Mr Musgrave, although slightly embarrassed, was not indisposed to become an object for Miss Annersley’s lasting gratitude; he liked the eager impulsiveness of her speech; it made him feel that he was rendering her an inestimable service; and to render valuable service with so slight personal inconvenience was agreeable; it conveyed a comfortable sense of being useful.

“Certainly I will do that,” he said. “It is a small service. I wish I could help you more effectively.”

Mr Musgrave was quite sincere in the expression of this wish. He was well aware of Peggy’s affection for the ugly brute which was her constant companion, and he knew what a wrench it would be for her to part with Diogenes; but Diogenes’ banishment was inevitable. That point was very clear.

“If you think he will come with me I will take him now,” he said.

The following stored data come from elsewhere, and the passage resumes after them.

Lemma scans_run {L B} (body : L → LexM (L + B)) done x l o l' :
  scans body done x l o l' → scanning body done x l = (o, l').
Proof.
  intros H. unfold scanning. rewrite bind_get.
  assert (∀ n, (length (src l) - pos l < n)%nat →
    loop n (λ x, more ≫= λ b : bool, if b then body x else mret (inr (done x))) x l = (o, l')) as Hn;
    [|apply Hn; unfold fuel; lia].
  induction H as [x l He|x l c r b l' Hc Hb|x l c r e l' Hc Hb|x l c r x' l1 o l' Hc Hb Hs Hp _ IH];
    intros [|n] Hn; try lia; cbn [loop].
  - apply rest_end in He. unfold more.
    rewrite bind_bind, bind_gets. assert ((pos l <? length (src l))%nat = false) as -> by (by apply Nat.ltb_ge).
    done.
  - apply rest_more in Hc. unfold more. rewrite bind_bind, bind_gets.
    assert ((pos l <? length (src l))%nat = true) as -> by (by apply Nat.ltb_lt).
    by rewrite (bind_ok _ _ _ _ _ Hb).
  - apply rest_more in Hc. unfold more. rewrite bind_bind, bind_gets.
    assert ((pos l <? length (src l))%nat = true) as -> by (by apply Nat.ltb_lt).
    by rewrite (bind_err _ _ _ _ _ Hb).
  - apply rest_more in Hc. unfold more. rewrite bind_bind, bind_gets.
    assert ((pos l <? length (src l))%nat = true) as -> by (by apply Nat.ltb_lt).
    rewrite (bind_ok _ _ _ _ _ Hb). apply IH. rewrite Hs. lia.
Qed.

Lemma exec_tok l t lit ln cl :
  wf l →
  ∃ a b, offs l !! startPos l = Some a ∧ offs l !! pos l = Some b ∧
    tok t lit ln cl l =
      (Ok (mkToken t lit "" "" ln cl a b (if startNL l then PrecedingLineBreak else 0)
             (pendingDoc l) None), set_doc "" l).
Proof.
  intros Hwf. destruct (wf_offs_lookup l (startPos l)) as [a Ha];
    [done|pose proof (wf_start _ Hwf); pose proof (wf_pos _ Hwf); lia|].
  destruct (wf_offs_lookup l (pos l)) as [b Hb]; [done|apply Hwf|].
  exists a, b. split; [done|]. split; [done|]. unfold tok. rewrite bind_get.
  unfold index. rewrite Ha, Hb. done.
Qed.

Lemma adv_wf cs l r : wf l → rest l = cs ++ r → wf (adv cs l).
Proof.
  revert l. induction cs as [|c cs IH]; intros l Hwf Hr; [done|]. cbn. apply IH; [|by eapply rest_past].
  apply rest_cons in Hr as [Hr _]. by apply past_wf.
Qed.

(** ** White space *)

Definition is_blank (c : rune) : bool := IsSpace c || (c =? 0xFEFF).

Lemma exec_skipWhitespace ws l r :
  rest l = ws ++ r → Forall (λ c, is_blank c = true) ws → head_is is_blank r = false →
  skipWhitespace l = (Ok tt, adv ws l).
Proof.
  intros Hr Hws Hh. unfold skipWhitespace. apply scans_run. revert l Hr.
  induction Hws as [|c ws Hc Hws IH]; intros l Hr.
  - destruct r as [|c r]; [by apply scans_end|]. eapply scans_leave; [done|].
    unfold peek. rewrite bind_gets, (rest_peek l c r) by done. cbn in Hh. unfold is_blank in Hh.
    by rewrite Hh.
  - eapply scans_round with (l1 := past c l); [done| |done| |apply IH; by eapply rest_past]; [|cbn; lia].
    unfold peek. rewrite bind_gets, (rest_peek l c (ws ++ r)) by done. unfold is_blank in Hc. rewrite Hc.
    by rewrite (bind_advance l c (ws ++ r)).
Qed.

(** The scanner at the first rune of a token, after the blanks before it. *)
Definition at_token (ws : list rune) (l : Lexer) : Lexer :=
  let l := adv ws (set_sawNL false l) in set_start (pos l) (sawNL l) l.

Lemma adv_sawNL ws l : sawNL (adv ws l) = existsb isLineTerminator ws || sawNL l.
Proof.
  revert l. induction ws as [|c ws IH]; intros l; [done|].
  change (adv (c :: ws) l) with (adv ws (past c l)). rewrite IH. cbn.
  by rewrite orb_assoc, (orb_comm (existsb _ _)).
Qed.

Lemma at_token_wf ws l r : wf l → rest l = ws ++ r → wf (at_token ws l).
Proof.
  intros Hwf Hr. unfold at_token. cbv zeta. apply set_start_wf.
  eapply (adv_wf ws _ r); [destruct Hwf; by constructor|done].
Qed.

Lemma at_token_rest ws l r : rest l = ws ++ r → rest (at_token ws l) = r.
Proof. intros H. unfold at_token. cbv zeta. exact (rest_adv ws (set_sawNL false l) r H). Qed.

Lemma exec_NextToken ws l c r :
  rest l = ws ++ c :: r → Forall (λ c, is_blank c = true) ws → is_blank c = false →
  (c =? ch "/") && (head_is (Z.eqb (ch "/")) r || head_is (Z.eqb (ch "*")) r) = false →
  NextToken l = (t ← readToken; modify (set_lastSig (Type_ t)) ≫= λ _, mret t) (at_token ws l).
Proof.
  intros Hr Hws Hc Hcom. unfold NextToken. rewrite bind_modify, bind_get. unfold fuel at 1. cbn [nextToken].
  set (l1 := set_sawNL false l). assert (rest l1 = ws ++ c :: r) as Hr1 by done.
  rewrite bind_bind, (bind_ok _ _ _ _ _ (exec_skipWhitespace ws l1 (c :: r) Hr1 Hws Hc)).
  rewrite bind_bind, bind_modify. fold (at_token ws l).
  change (set_start _ _ _) with (at_token ws l).
  pose proof (at_token_rest ws l (c :: r) Hr) as Hr2. unfold more.
  rewrite bind_bind, bind_gets, bind_bind, bind_get.
  assert ((pos (at_token ws l) <? length (src (at_token ws l)))%nat = true) as ->
    by (apply Nat.ltb_lt; by eapply rest_more). cbn [negb].
  rewrite (rest_peek _ _ _ Hr2), rest_peekAt, Hr2. cbn [lookup list_lookup].
  destruct (c =? 47); [|done]. cbn [andb] in *. apply orb_false_iff in Hcom as [Hcom1 Hcom2].
  destruct r as [|c1 r]; [done|]. cbn [head_is list_lookup] in *. rewrite (Z.eqb_sym c1), Hcom1, (Z.eqb_sym c1), Hcom2. done.
Qed.
End exec.

(** ** Results *)

Section reads_as.
Context `{U : Unicode}.

(** From [l], whose rest is the blanks [ws], the runes [text] and then [r],
    the next token is [typ] with literal [lit], made of exactly [text]. *)
Definition reads_as (l : Lexer) (ws text r : list rune) (typ : TokenType) (lit : string) : Prop :=
  ∃ t l', NextToken l = (Ok t, l') ∧ Type_ t = typ ∧ Literal t = lit
    ∧ pos l' = (pos l + length ws + length text)%nat ∧ rest l' = r
    ∧ offs l !! (pos l + length ws)%nat = Some (TPos t) ∧ offs l !! pos l' = Some (TEnd t)
    ∧ HasPrecedingLineBreak t = existsb isLineTerminator ws.

Definition not_comment (c : rune) (r : list rune) : Prop :=
  (c =? ch "/") && (head_is (Z.eqb (ch "/")) r || head_is (Z.eqb (ch "*")) r) = false.

Lemma reads_as_intro l ws c text r typ lit ln cl :
  wf l → rest l = ws ++ (c :: text) ++ r → Forall (λ c, is_blank c = true) ws → is_blank c = false →
  not_comment c (text ++ r) →
  readToken (at_token ws l) = tok typ lit ln cl (adv (c :: text) (at_token ws l)) →
  reads_as l ws (c :: text) r typ lit.
Proof.
  intros Hwf Hr Hws Hc Hcom Hrt.
  pose proof (exec_NextToken ws l c (text ++ r) Hr Hws Hc Hcom) as Hn.
  pose proof (at_token_rest ws l _ Hr) as Hr1. set (l1 := at_token ws l) in *.
  assert (wf (adv (c :: text) l1)) as Hwf2 by (eapply adv_wf; [by eapply at_token_wf|done]).
  pose proof (adv_fields (c :: text) l1) as (Hs & Ho & Hp & Hsp & HN & _).
  pose proof (adv_fields ws (set_sawNL false l)) as (Hs1 & Ho1 & Hp1 & _).
  destruct (exec_tok _ typ lit ln cl Hwf2) as (a & b & Ha & Hb & Ht).
  rewrite Ht in Hrt. rewrite (bind_ok _ _ _ _ _ Hrt) in Hn.
  assert (pos l1 = (pos l + length ws)%nat) as Hpl by exact Hp1.
  assert (offs l1 = offs l) as Hol by exact Ho1.
  assert (startPos l1 = pos l1) as Hst by done.
  assert (startNL l1 = existsb isLineTerminator ws) as Hnl.
  { change (startNL l1) with (sawNL (adv ws (set_sawNL false l))). rewrite adv_sawNL. apply orb_false_r. }
  eexists _, _. split; [exact Hn|]. split; [done|]. split; [done|].
  change (pos (set_lastSig _ _)) with (pos (adv (c :: text) l1)).
  change (rest (set_lastSig _ _)) with (rest (adv (c :: text) l1)).
  rewrite Hp, Hpl. split; [done|]. split; [by apply (rest_adv (c :: text) l1 r)|].
  rewrite Hsp, Hst, Hpl, Ho, Hol in Ha. rewrite Hp, Hpl, Ho, Hol in Hb.
  split; [done|]. split; [done|]. unfold HasPrecedingLineBreak. cbn -[adv]. rewrite HN, Hnl.
  by destruct (existsb _ ws).
Qed.
End reads_as.

(** ** Identifiers and keywords *)

Section idents.
Context `{U : Unicode}.

Lemma identStart_not c v :
  isIdentStart c = true → 0 ≤ v < 128 → ascii_letter v || (v =? 95) || (v =? 36) = false → (c =? v) = false.
Proof.
  intros Hc Hv Hn. apply Z.eqb_neq. intros ->. unfold isIdentStart in Hc.
  by rewrite IsLetter_ascii, Hn in Hc.
Qed.

Lemma identStart_digit c : isIdentStart c = true → IsDigit c = false.
Proof.
  unfold isIdentStart. intros [[Hc| ->%Z.eqb_eq]%orb_true_iff| ->%Z.eqb_eq]%orb_true_iff;
    [by apply IsLetter_not_digit|by rewrite IsDigit_ascii..].
Qed.

Lemma identStart_blank c : isIdentStart c = true → is_blank c = false.
Proof.
  unfold isIdentStart, is_blank. intros [[Hc| ->%Z.eqb_eq]%orb_true_iff| ->%Z.eqb_eq]%orb_true_iff; [|done..].
  destruct (IsLetter_not_space c Hc) as [-> ?]. by apply Z.eqb_neq.
Qed.

Lemma exec_readIdentParts w l r buf :
  rest l = w ++ r → Forall (λ c, isIdentPart c = true) w → head_is isIdentPart r = false →
  readIdentParts buf l = (Ok (buf +:+ encode w), adv w l).
Proof.
  intros Hr Hw Hh. unfold readIdentParts. apply scans_run. revert l buf Hr.
  induction Hw as [|c w Hc Hw IH]; intros l buf Hr.
  - rewrite append_nil_r. destruct r as [|c r]; [by apply scans_end|]. eapply scans_leave; [done|].
    rewrite bind_peek, (rest_peek l c r) by done. cbn in Hh. by rewrite Hh.
  - eapply scans_round with (l1 := past c l); [done| |done| |]; [|cbn; lia|].
    + rewrite bind_peek, (rest_peek l c (w ++ r)) by done. rewrite Hc.
      by rewrite (bind_advance l c (w ++ r)).
    + rewrite encode_cons, <- append_assoc. apply IH. by eapply rest_past.
Qed.

(** C37: after blanks, an identifier is scanned up to its first rune that cannot
    continue it: its literal is its text, and its type is the one the keyword
    table gives that text, or IDENT; the token has its exact byte range, and
    the line-break flag exactly when the blanks hold a line terminator. *)
Theorem ident_scan l ws c w r :
  wf l → rest l = ws ++ (c :: w) ++ r → Forall (λ c, is_blank c = true) ws →
  isIdentStart c = true → Forall (λ c, isIdentPart c = true) w → head_is isIdentPart r = false →
  reads_as l ws (c :: w) r (LookupIdent (encode (c :: w))) (encode (c :: w)).
Proof.
  intros Hwf Hr Hws Hc Hw Hh. pose proof (λ v, identStart_not c v Hc) as Hne.
  pose proof (at_token_rest ws l _ Hr) as Hr1.
  eapply (reads_as_intro l ws c w r _ _ _ _ Hwf Hr Hws); [by apply identStart_blank| |].
  { unfold not_comment. by rewrite Hne. }
  unfold readToken. rewrite bind_get. cbv zeta. rewrite (rest_peek _ _ _ Hr1).
  rewrite (Hne 47), (Hne 46), (Hne 96), (Hne 34), (Hne 39), (identStart_digit c Hc), Hc by done.
  cbn [andb orb]. unfold readIdent.
  erewrite bind_ok; [|eapply (exec_readIdentParts (c :: w)); [exact Hr1| |done]];
    [rewrite append_nil_l; reflexivity|].
  constructor; [|done]. unfold isIdentStart, isIdentPart in *. by destruct (IsLetter c), (IsDigit c).
Qed.
End idents.
(** [declareVariable]. *)
Definition declareVariable (kind name : string) (node : option Node) : BindM unit :=
  c ← gets cur;
  if bool_decide (kind = "var") then
    target ← functionScope;
    r ← declare (Some target) name FunctionScopedVariable VarLike node;
    match r with
    | Some id =>
        s ← deref c;
        if bool_decide (s = target) then mret tt
        else
          thr ← scopes_through s target;
          sym ← symbol id;
          d ← deref (last (Declarations sym));
          modify (λ b, set_hoists (hoists b ++ [mkHoist id d thr]) b)
    | None => mret tt
    end
  else declare c name BlockScopedVariable Lexical node ≫= λ _, mret tt.

(** [functionDeclKind]. *)
Definition functionDeclKind : BindM DeclKind :=
  c ← gets cur; s ← deref c; sc ← scope s;
  mret (if is_scope BlockScope sc || is_scope CatchScope sc then Lexical else VarLike).

(** One hoisted var of [checkHoists]: the first scope it hoists through that
    declares its name lexically gives a conflict. *)
Fixpoint check_through (name : string) (d : Declaration) (thr : list ScopeId) : BindM unit :=
  match thr with
  | [] => mret tt
  | s :: thr =>
      sc ← scope s;
      match Get (Symbols sc) name with
      | None => check_through name d thr
      | Some id =>
          sym ← symbol id;
          if existsb (is_kind Lexical) (Declarations sym)
          then modify (λ b, set_Conflicts (Conflicts b ++ [mkConflict id d Redeclaration]) b)
          else check_through name d thr
      end
  end.

Fixpoint check_hoists (hs : list hoist) : BindM unit :=
  match hs with
  | [] => mret tt
  | h :: hs =>
      sym ← symbol (hsym h);
      check_through (SName sym) (hdecl h) (through h) ≫= λ _, check_hoists hs
  end.
Definition checkHoists : BindM unit := hs ← gets hoists; check_hoists hs.
(* ===== verification/SymbolProps.v ===== *)
(** * Properties of symbols, scopes and declarations *)

From S2P Require Import Prelude GoString Diag Ast Symbols SymbolFacts.
Open Scope Z_scope.

(** C32: whatever the traversal of a program does with the binder, entering and
    leaving scopes, declaring names, variables and [arguments], checking the
    hoisted variables, resolving names, in any order it allows itself, the
    operation neither follows a nil pointer nor loops; it keeps the invariant
    (every table lists its names once and in order, every entry of it is a
    symbol of that name and scope whose flags are those of its declarations,
    scopes form a tree rooted in modules) and only adds to what was there. *)
Theorem binder_total annexB b o :
  reachable annexB b → allowed o b →
  ∃ b', run_op o b = (Ok tt, b') ∧ reachable annexB b' ∧ wf b' ∧ grows b b'.
Proof.
  intros Hr Ha. pose proof (run_op_wf o b (reachable_wf _ _ Hr) Ha) as H. unfold wp in H.
  destruct (run_op o b) as [[[]| | |] b'] eqn:Hrun; try done. destruct H as [Hwf Hg].
  exists b'. split; [done|]. split; [|done]. by eapply reach_op.
Qed.

(** Whether and how two declarations of one name clash does not depend on
    which comes first. *)
Theorem clashes_symmetric a b annexB :
  decl_ok a → decl_ok b → clashes a b annexB = clashes b a annexB.
Proof. apply clashes_comm. Qed.

(** C30: declaring one name several times in a scope that did not have it
    reports a conflict exactly when two of the declarations clash; whether one
    is reported does not depend on the order of the declarations. *)
Theorem declare_conflicts b s sc name reqs reqs' :
  declaring b = true → name ≠ ""%string → scopes b !! s = Some sc →
  Get (Symbols sc) (table_name b sc name) = None →
  Forall decl_ok (decls_of b s reqs) → reqs ≡ₚ reqs' →
  ∃ b1 b2, declare_all s name reqs b = (Ok tt, b1) ∧ declare_all s name reqs' b = (Ok tt, b2)
    ∧ (Conflicts b1 = Conflicts b ↔ compatible (annexB b) (decls_of b s reqs))
    ∧ (Conflicts b2 = Conflicts b ↔ Conflicts b1 = Conflicts b).
Proof.
  intros Hd Hn Hsc Hget Hok Hp.
  assert (∀ rs, ∃ b1, declare_all s name rs b = (Ok tt, b1)
    ∧ (Conflicts b1 = Conflicts b ↔ compatible (annexB b) (decls_of b s rs))) as Hall.
  { intros rs. destruct rs as [|r rs]; [by exists b|].
    destruct (declare_all_fresh b s sc name r rs Hd Hn Hsc Hget) as (b1 & id & Hrun & _ & Hc).
    exists b1. split; [done|].
    assert (compatible (annexB b) []) as Hnil by done.
    rewrite Hc. etrans; [|exact (reported_nil _ [] (decls_of b s (r :: rs)) Hnil)]. split.
    - intros H%(f_equal length). rewrite length_app, length_map in H. apply length_zero_iff_nil. lia.
    - intros ->. by rewrite app_nil_r. }
  destruct (Hall reqs) as (b1 & Hr1 & Hc1), (Hall reqs') as (b2 & Hr2 & Hc2).
  exists b1, b2. do 3 (split; [done|]). rewrite Hc1, Hc2.
  assert (decls_of b s reqs ≡ₚ decls_of b s reqs') as Hp' by (by apply Permutation_map).
  split; apply compatible_perm; [|by symmetry|done|done]. by rewrite <- Hp'.
Qed.

(** C31: [resolveName] answers the symbol of the nearest scope outwards that
    offers the name as a value, and nil when none does; in a parameter's
    default the function's own scope does not offer what only its body
    declares. *)
Theorem resolve_nearest annexB b name :
  reachable annexB b → ∃ r, resolveName name b = (Ok r, b) ∧ resolves b name (cur b) r.
Proof. intros Hr. apply resolveName_spec. by eapply reachable_wf. Qed.

(** After a value is declared in the current scope its name resolves to the
    symbol the declaration returned, also when an outer scope has the name. *)
Theorem declare_then_resolve annexB b s sc name flags kind node :
  reachable annexB b → cur b = Some s → scopes b !! s = Some sc → declaring b = true → name ≠ ""%string →
  table_name b sc name = name → has flags Value = true → inParams b = false →
  ∃ id b', declare (Some s) name flags kind node b = (Ok (Some id), b')
    ∧ resolveName name b' = (Ok (Some id), b').
Proof. intros Hr. apply declare_resolves. by eapply reachable_wf. Qed.

(** ** Instances: a module with one name *)

Definition module_state : binder := (run_op (Enter 0 None 0 ModuleScope) (start false)).2.
Definition module_scope : Scope := mkScope ModuleScope None None emptyTable false None.

Lemma module_reachable : reachable false module_state.
Proof. apply (reach_op false (Enter 0 None 0 ModuleScope) (start false)); [apply reach_start|done|done]. Qed.

Lemma binder_total_witness :
  ∃ b', run_op (AddName "x" BlockScopedVariable Lexical None) module_state = (Ok tt, b') ∧ wf b'.
Proof.
  destruct (binder_total false module_state (AddName "x" BlockScopedVariable Lexical None)
    module_reachable ltac:(by eexists)) as (b' & Hrun & _ & Hwf & _).
  exists b'. split; [exact Hrun|exact Hwf].
Defined.

Definition let_decl : Declaration := mkDeclaration None (mkPos 1 1) BlockScopedVariable Lexical false false.
Definition namespace_decl : Declaration := mkDeclaration None (mkPos 2 1) NamespaceModule NamespaceDecl false false.

Lemma clashes_symmetric_witness :
  clashes let_decl namespace_decl false = Redeclaration ∧
  clashes let_decl namespace_decl false = clashes namespace_decl let_decl false.
Proof. split; [reflexivity|]. apply (clashes_symmetric let_decl namespace_decl false); done. Defined.

Definition let_var : list request :=
  [(BlockScopedVariable, Lexical, None); (FunctionScopedVariable, VarLike, None)].
Definition var_let : list request :=
  [(FunctionScopedVariable, VarLike, None); (BlockScopedVariable, Lexical, None)].

Lemma declare_conflicts_witness :
  ∃ b1 b2, declare_all 0 "x" let_var module_state = (Ok tt, b1)
    ∧ declare_all 0 "x" var_let module_state = (Ok tt, b2)
    ∧ (Conflicts b1 = [] ↔ compatible false (decls_of module_state 0 let_var))
    ∧ (Conflicts b2 = [] ↔ Conflicts b1 = []).
Proof.
  apply (declare_conflicts module_state 0 module_scope "x" let_var var_let); try reflexivity.
  - discriminate.
  - repeat constructor; discriminate.
  - apply perm_swap.
Defined.

Lemma resolve_nearest_witness :
  ∃ r, resolveName "x" module_state = (Ok r, module_state) ∧ r = None.
Proof.
  destruct (resolve_nearest false module_state "x" module_reachable) as (r & Hr & _).
  exists r. split; [exact Hr|]. vm_compute in Hr. by injection Hr.
Defined.

Lemma declare_then_resolve_witness :
  ∃ id b', declare (Some 0%nat) "x" BlockScopedVariable Lexical None module_state = (Ok (Some id), b')
    ∧ resolveName "x" b' = (Ok (Some id), b').
Proof.
  apply (declare_then_resolve false module_state 0 module_scope); try reflexivity; [exact module_reachable|discriminate].
Defined.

Diogenes appeared so very reluctant to accompany Mr Musgrave and so very determined to follow Peggy that Peggy finally suggested taking him herself, and leaving him secure under lock and key in Mr Musgrave’s garage. If this arrangement occurred to Mr Musgrave as somewhat unconventional he lost sight of its inadvisability on that account in view of the greater inadvisability of attempting to drag an unwilling bull-dog, whose unfailing gentleness he had reason to question, away from the only person who appeared to have any sort of control over him. Mr Musgrave therefore relinquished the lead and prepared to accompany Peggy and the bull-dog back to his orderly home.

A good deed may carry its own reward; but in the days that were to follow, in the weeks and months that followed, Mr Musgrave was moved to doubt the infallibility of providential recognition of unselfish deeds. It is fortunate for the persistence in the instinct for obeying a generous impulse that the future is mercifully shrouded in the obscurity of unseen things.